◆ Work instruction ◆
Please give every entry again, exactly as it reads.

◆ Records supplied ◆

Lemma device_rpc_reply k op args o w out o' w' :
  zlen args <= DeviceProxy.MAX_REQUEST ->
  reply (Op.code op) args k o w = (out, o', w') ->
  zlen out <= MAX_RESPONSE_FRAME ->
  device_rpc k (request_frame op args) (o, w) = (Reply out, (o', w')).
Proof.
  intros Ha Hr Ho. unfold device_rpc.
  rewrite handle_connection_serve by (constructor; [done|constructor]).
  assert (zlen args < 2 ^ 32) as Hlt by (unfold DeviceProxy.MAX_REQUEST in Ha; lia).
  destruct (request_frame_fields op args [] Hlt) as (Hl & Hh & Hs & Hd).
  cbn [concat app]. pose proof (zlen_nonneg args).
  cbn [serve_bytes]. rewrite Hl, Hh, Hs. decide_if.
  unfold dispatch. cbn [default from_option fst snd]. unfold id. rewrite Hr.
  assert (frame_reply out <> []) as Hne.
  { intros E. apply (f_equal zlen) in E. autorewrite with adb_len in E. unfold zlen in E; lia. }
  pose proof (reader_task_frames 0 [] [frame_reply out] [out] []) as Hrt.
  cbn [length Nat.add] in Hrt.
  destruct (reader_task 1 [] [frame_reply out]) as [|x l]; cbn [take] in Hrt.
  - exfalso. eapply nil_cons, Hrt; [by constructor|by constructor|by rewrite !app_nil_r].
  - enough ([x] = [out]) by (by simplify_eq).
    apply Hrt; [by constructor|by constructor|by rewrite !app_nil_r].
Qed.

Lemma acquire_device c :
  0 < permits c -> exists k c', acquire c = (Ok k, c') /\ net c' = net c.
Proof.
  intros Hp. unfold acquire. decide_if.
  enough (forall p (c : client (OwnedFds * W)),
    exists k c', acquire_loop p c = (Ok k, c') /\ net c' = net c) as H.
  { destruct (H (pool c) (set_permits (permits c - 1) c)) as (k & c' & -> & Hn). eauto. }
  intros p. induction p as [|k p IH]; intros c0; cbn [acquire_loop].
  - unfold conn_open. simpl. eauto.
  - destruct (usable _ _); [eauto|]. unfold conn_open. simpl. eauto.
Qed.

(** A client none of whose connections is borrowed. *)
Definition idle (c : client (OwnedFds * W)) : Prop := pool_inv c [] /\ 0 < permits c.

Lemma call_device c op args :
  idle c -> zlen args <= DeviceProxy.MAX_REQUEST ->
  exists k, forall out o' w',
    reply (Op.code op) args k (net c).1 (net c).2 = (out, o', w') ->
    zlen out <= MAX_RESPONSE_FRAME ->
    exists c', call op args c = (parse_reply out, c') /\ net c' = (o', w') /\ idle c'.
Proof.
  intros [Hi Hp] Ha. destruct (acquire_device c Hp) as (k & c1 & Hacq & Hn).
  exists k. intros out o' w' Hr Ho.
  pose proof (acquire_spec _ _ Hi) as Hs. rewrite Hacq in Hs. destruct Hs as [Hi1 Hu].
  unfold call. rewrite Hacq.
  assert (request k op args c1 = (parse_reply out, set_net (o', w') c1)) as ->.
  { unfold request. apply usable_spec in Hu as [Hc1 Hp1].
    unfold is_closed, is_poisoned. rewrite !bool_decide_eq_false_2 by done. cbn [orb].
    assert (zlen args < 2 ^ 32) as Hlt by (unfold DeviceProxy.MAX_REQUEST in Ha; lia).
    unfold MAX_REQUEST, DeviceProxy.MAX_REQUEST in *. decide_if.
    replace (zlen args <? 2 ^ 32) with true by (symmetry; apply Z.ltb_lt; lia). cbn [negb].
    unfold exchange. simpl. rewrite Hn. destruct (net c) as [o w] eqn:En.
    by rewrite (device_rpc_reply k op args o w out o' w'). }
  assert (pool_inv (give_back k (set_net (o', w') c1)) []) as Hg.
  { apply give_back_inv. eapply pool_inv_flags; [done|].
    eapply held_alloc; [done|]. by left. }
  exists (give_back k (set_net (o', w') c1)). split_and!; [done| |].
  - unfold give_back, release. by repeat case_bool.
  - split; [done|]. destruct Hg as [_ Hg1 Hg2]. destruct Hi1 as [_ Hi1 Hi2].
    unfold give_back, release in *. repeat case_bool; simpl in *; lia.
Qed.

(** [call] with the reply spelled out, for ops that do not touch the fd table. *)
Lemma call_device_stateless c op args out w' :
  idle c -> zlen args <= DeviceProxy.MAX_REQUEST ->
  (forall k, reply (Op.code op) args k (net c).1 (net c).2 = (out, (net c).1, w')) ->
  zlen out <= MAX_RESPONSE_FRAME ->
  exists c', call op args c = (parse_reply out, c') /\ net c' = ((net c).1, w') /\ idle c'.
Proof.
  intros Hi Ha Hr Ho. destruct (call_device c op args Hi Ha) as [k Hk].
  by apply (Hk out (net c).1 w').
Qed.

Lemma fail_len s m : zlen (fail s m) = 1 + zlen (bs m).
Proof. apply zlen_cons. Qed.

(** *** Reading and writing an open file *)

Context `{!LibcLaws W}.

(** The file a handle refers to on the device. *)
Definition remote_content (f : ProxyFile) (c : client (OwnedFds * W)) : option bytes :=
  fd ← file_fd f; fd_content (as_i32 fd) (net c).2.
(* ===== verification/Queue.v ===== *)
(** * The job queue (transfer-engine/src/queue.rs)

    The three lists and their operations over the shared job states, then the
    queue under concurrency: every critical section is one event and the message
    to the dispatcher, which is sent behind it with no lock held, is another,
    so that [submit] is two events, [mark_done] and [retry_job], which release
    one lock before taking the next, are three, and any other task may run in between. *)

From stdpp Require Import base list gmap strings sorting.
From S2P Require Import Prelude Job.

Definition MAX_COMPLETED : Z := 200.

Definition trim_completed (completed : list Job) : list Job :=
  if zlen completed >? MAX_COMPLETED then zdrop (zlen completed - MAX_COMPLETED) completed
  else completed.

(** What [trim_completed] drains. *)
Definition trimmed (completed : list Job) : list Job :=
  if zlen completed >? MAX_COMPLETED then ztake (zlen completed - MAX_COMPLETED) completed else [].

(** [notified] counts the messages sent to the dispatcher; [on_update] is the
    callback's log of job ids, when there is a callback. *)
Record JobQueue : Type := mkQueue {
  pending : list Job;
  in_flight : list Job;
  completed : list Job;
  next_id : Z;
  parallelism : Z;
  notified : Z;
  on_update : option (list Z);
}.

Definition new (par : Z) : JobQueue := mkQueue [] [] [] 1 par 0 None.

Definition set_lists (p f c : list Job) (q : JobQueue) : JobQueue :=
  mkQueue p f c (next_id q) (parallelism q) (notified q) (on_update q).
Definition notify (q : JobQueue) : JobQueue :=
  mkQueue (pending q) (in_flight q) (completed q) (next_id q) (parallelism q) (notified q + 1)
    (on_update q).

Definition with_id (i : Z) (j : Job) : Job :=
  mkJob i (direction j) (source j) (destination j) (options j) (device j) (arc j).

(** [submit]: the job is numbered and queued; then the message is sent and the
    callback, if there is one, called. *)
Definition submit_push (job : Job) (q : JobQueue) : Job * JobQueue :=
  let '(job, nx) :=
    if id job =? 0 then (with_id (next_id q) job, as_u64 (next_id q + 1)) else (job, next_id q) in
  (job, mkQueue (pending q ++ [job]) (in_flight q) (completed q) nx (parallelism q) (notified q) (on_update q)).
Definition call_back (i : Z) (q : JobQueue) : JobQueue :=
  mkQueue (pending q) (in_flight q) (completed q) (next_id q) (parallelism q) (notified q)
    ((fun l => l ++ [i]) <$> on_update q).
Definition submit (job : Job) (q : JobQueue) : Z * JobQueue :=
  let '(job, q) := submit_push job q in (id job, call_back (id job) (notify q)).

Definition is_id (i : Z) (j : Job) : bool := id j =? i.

◆ Response area ◆
Lemma device_rpc_reply k op args o w out o' w' :
  zlen args <= DeviceProxy.MAX_REQUEST ->
  reply (Op.code op) args k o w = (out, o', w') ->
  zlen out <= MAX_RESPONSE_FRAME ->
  device_rpc k (request_frame op args) (o, w) = (Reply out, (o', w')).
Proof.
  intros Ha Hr Ho. unfold device_rpc.
  rewrite handle_connection_serve by (constructor; [done|constructor]).
  assert (zlen args < 2 ^ 32) as Hlt by (unfold DeviceProxy.MAX_REQUEST in Ha; lia).
  destruct (request_frame_fields op args [] Hlt) as (Hl & Hh & Hs & Hd).
  cbn [concat app]. pose proof (zlen_nonneg args).
  cbn [serve_bytes]. rewrite Hl, Hh, Hs. decide_if.
  unfold dispatch. cbn [default from_option fst snd]. unfold id. rewrite Hr.
  assert (frame_reply out <> []) as Hne.
  { intros E. apply (f_equal zlen) in E. autorewrite with adb_len in E. unfold zlen in E; lia. }
  pose proof (reader_task_frames 0 [] [frame_reply out] [out] []) as Hrt.
  cbn [length Nat.add] in Hrt.
  destruct (reader_task 1 [] [frame_reply out]) as [|x l]; cbn [take] in Hrt.
  - exfalso. eapply nil_cons, Hrt; [by constructor|by constructor|by rewrite !app_nil_r].
  - enough ([x] = [out]) by (by simplify_eq).
    apply Hrt; [by constructor|by constructor|by rewrite !app_nil_r].
Qed.

Lemma acquire_device c :
  0 < permits c -> exists k c', acquire c = (Ok k, c') /\ net c' = net c.
Proof.
  intros Hp. unfold acquire. decide_if.
  enough (forall p (c : client (OwnedFds * W)),
    exists k c', acquire_loop p c = (Ok k, c') /\ net c' = net c) as H.
  { destruct (H (pool c) (set_permits (permits c - 1) c)) as (k & c' & -> & Hn). eauto. }
  intros p. induction p as [|k p IH]; intros c0; cbn [acquire_loop].
  - unfold conn_open. simpl. eauto.
  - destruct (usable _ _); [eauto|]. unfold conn_open. simpl. eauto.
Qed.

(** A client none of whose connections is borrowed. *)
Definition idle (c : client (OwnedFds * W)) : Prop := pool_inv c [] /\ 0 < permits c.

Lemma call_device c op args :
  idle c -> zlen args <= DeviceProxy.MAX_REQUEST ->
  exists k, forall out o' w',
    reply (Op.code op) args k (net c).1 (net c).2 = (out, o', w') ->
    zlen out <= MAX_RESPONSE_FRAME ->
    exists c', call op args c = (parse_reply out, c') /\ net c' = (o', w') /\ idle c'.
Proof.
  intros [Hi Hp] Ha. destruct (acquire_device c Hp) as (k & c1 & Hacq & Hn).
  exists k. intros out o' w' Hr Ho.
  pose proof (acquire_spec _ _ Hi) as Hs. rewrite Hacq in Hs. destruct Hs as [Hi1 Hu].
  unfold call. rewrite Hacq.
  assert (request k op args c1 = (parse_reply out, set_net (o', w') c1)) as ->.
  { unfold request. apply usable_spec in Hu as [Hc1 Hp1].
    unfold is_closed, is_poisoned. rewrite !bool_decide_eq_false_2 by done. cbn [orb].
    assert (zlen args < 2 ^ 32) as Hlt by (unfold DeviceProxy.MAX_REQUEST in Ha; lia).
    unfold MAX_REQUEST, DeviceProxy.MAX_REQUEST in *. decide_if.
    replace (zlen args <? 2 ^ 32) with true by (symmetry; apply Z.ltb_lt; lia). cbn [negb].
    unfold exchange. simpl. rewrite Hn. destruct (net c) as [o w] eqn:En.
    by rewrite (device_rpc_reply k op args o w out o' w'). }
  assert (pool_inv (give_back k (set_net (o', w') c1)) []) as Hg.
  { apply give_back_inv. eapply pool_inv_flags; [done|].
    eapply held_alloc; [done|]. by left. }
  exists (give_back k (set_net (o', w') c1)). split_and!; [done| |].
  - unfold give_back, release. by repeat case_bool.
  - split; [done|]. destruct Hg as [_ Hg1 Hg2]. destruct Hi1 as [_ Hi1 Hi2].
    unfold give_back, release in *. repeat case_bool; simpl in *; lia.
Qed.

(** [call] with the reply spelled out, for ops that do not touch the fd table. *)
Lemma call_device_stateless c op args out w' :
  idle c -> zlen args <= DeviceProxy.MAX_REQUEST ->
  (forall k, reply (Op.code op) args k (net c).1 (net c).2 = (out, (net c).1, w')) ->
  zlen out <= MAX_RESPONSE_FRAME ->
  exists c', call op args c = (parse_reply out, c') /\ net c' = ((net c).1, w') /\ idle c'.
Proof.
  intros Hi Ha Hr Ho. destruct (call_device c op args Hi Ha) as [k Hk].
  by apply (Hk out (net c).1 w').
Qed.

Lemma fail_len s m : zlen (fail s m) = 1 + zlen (bs m).
Proof. apply zlen_cons. Qed.

(** *** Reading and writing an open file *)

Context `{!LibcLaws W}.

(** The file a handle refers to on the device. *)
Definition remote_content (f : ProxyFile) (c : client (OwnedFds * W)) : option bytes :=
  fd ← file_fd f; fd_content (as_i32 fd) (net c).2.
(* ===== verification/Queue.v ===== *)
(** * The job queue (transfer-engine/src/queue.rs)

    The three lists and their operations over the shared job states, then the
    queue under concurrency: every critical section is one event and the message
    to the dispatcher, which is sent behind it with no lock held, is another,
    so that [submit] is two events, [mark_done] and [retry_job], which release
    one lock before taking the next, are three, and any other task may run in between. *)

From stdpp Require Import base list gmap strings sorting.
From S2P Require Import Prelude Job.

Definition MAX_COMPLETED : Z := 200.

Definition trim_completed (completed : list Job) : list Job :=
  if zlen completed >? MAX_COMPLETED then zdrop (zlen completed - MAX_COMPLETED) completed
  else completed.

(** What [trim_completed] drains. *)
Definition trimmed (completed : list Job) : list Job :=
  if zlen completed >? MAX_COMPLETED then ztake (zlen completed - MAX_COMPLETED) completed else [].

(** [notified] counts the messages sent to the dispatcher; [on_update] is the
    callback's log of job ids, when there is a callback. *)
Record JobQueue : Type := mkQueue {
  pending : list Job;
  in_flight : list Job;
  completed : list Job;
  next_id : Z;
  parallelism : Z;
  notified : Z;
  on_update : option (list Z);
}.

Definition new (par : Z) : JobQueue := mkQueue [] [] [] 1 par 0 None.

Definition set_lists (p f c : list Job) (q : JobQueue) : JobQueue :=
  mkQueue p f c (next_id q) (parallelism q) (notified q) (on_update q).
Definition notify (q : JobQueue) : JobQueue :=
  mkQueue (pending q) (in_flight q) (completed q) (next_id q) (parallelism q) (notified q + 1)
    (on_update q).

Definition with_id (i : Z) (j : Job) : Job :=
  mkJob i (direction j) (source j) (destination j) (options j) (device j) (arc j).

(** [submit]: the job is numbered and queued; then the message is sent and the
    callback, if there is one, called. *)
Definition submit_push (job : Job) (q : JobQueue) : Job * JobQueue :=
  let '(job, nx) :=
    if id job =? 0 then (with_id (next_id q) job, as_u64 (next_id q + 1)) else (job, next_id q) in
  (job, mkQueue (pending q ++ [job]) (in_flight q) (completed q) nx (parallelism q) (notified q) (on_update q)).
Definition call_back (i : Z) (q : JobQueue) : JobQueue :=
  mkQueue (pending q) (in_flight q) (completed q) (next_id q) (parallelism q) (notified q)
    ((fun l => l ++ [i]) <$> on_update q).
Definition submit (job : Job) (q : JobQueue) : Z * JobQueue :=
  let '(job, q) := submit_push job q in (id job, call_back (id job) (notify q)).

Definition is_id (i : Z) (j : Job) : bool := id j =? i.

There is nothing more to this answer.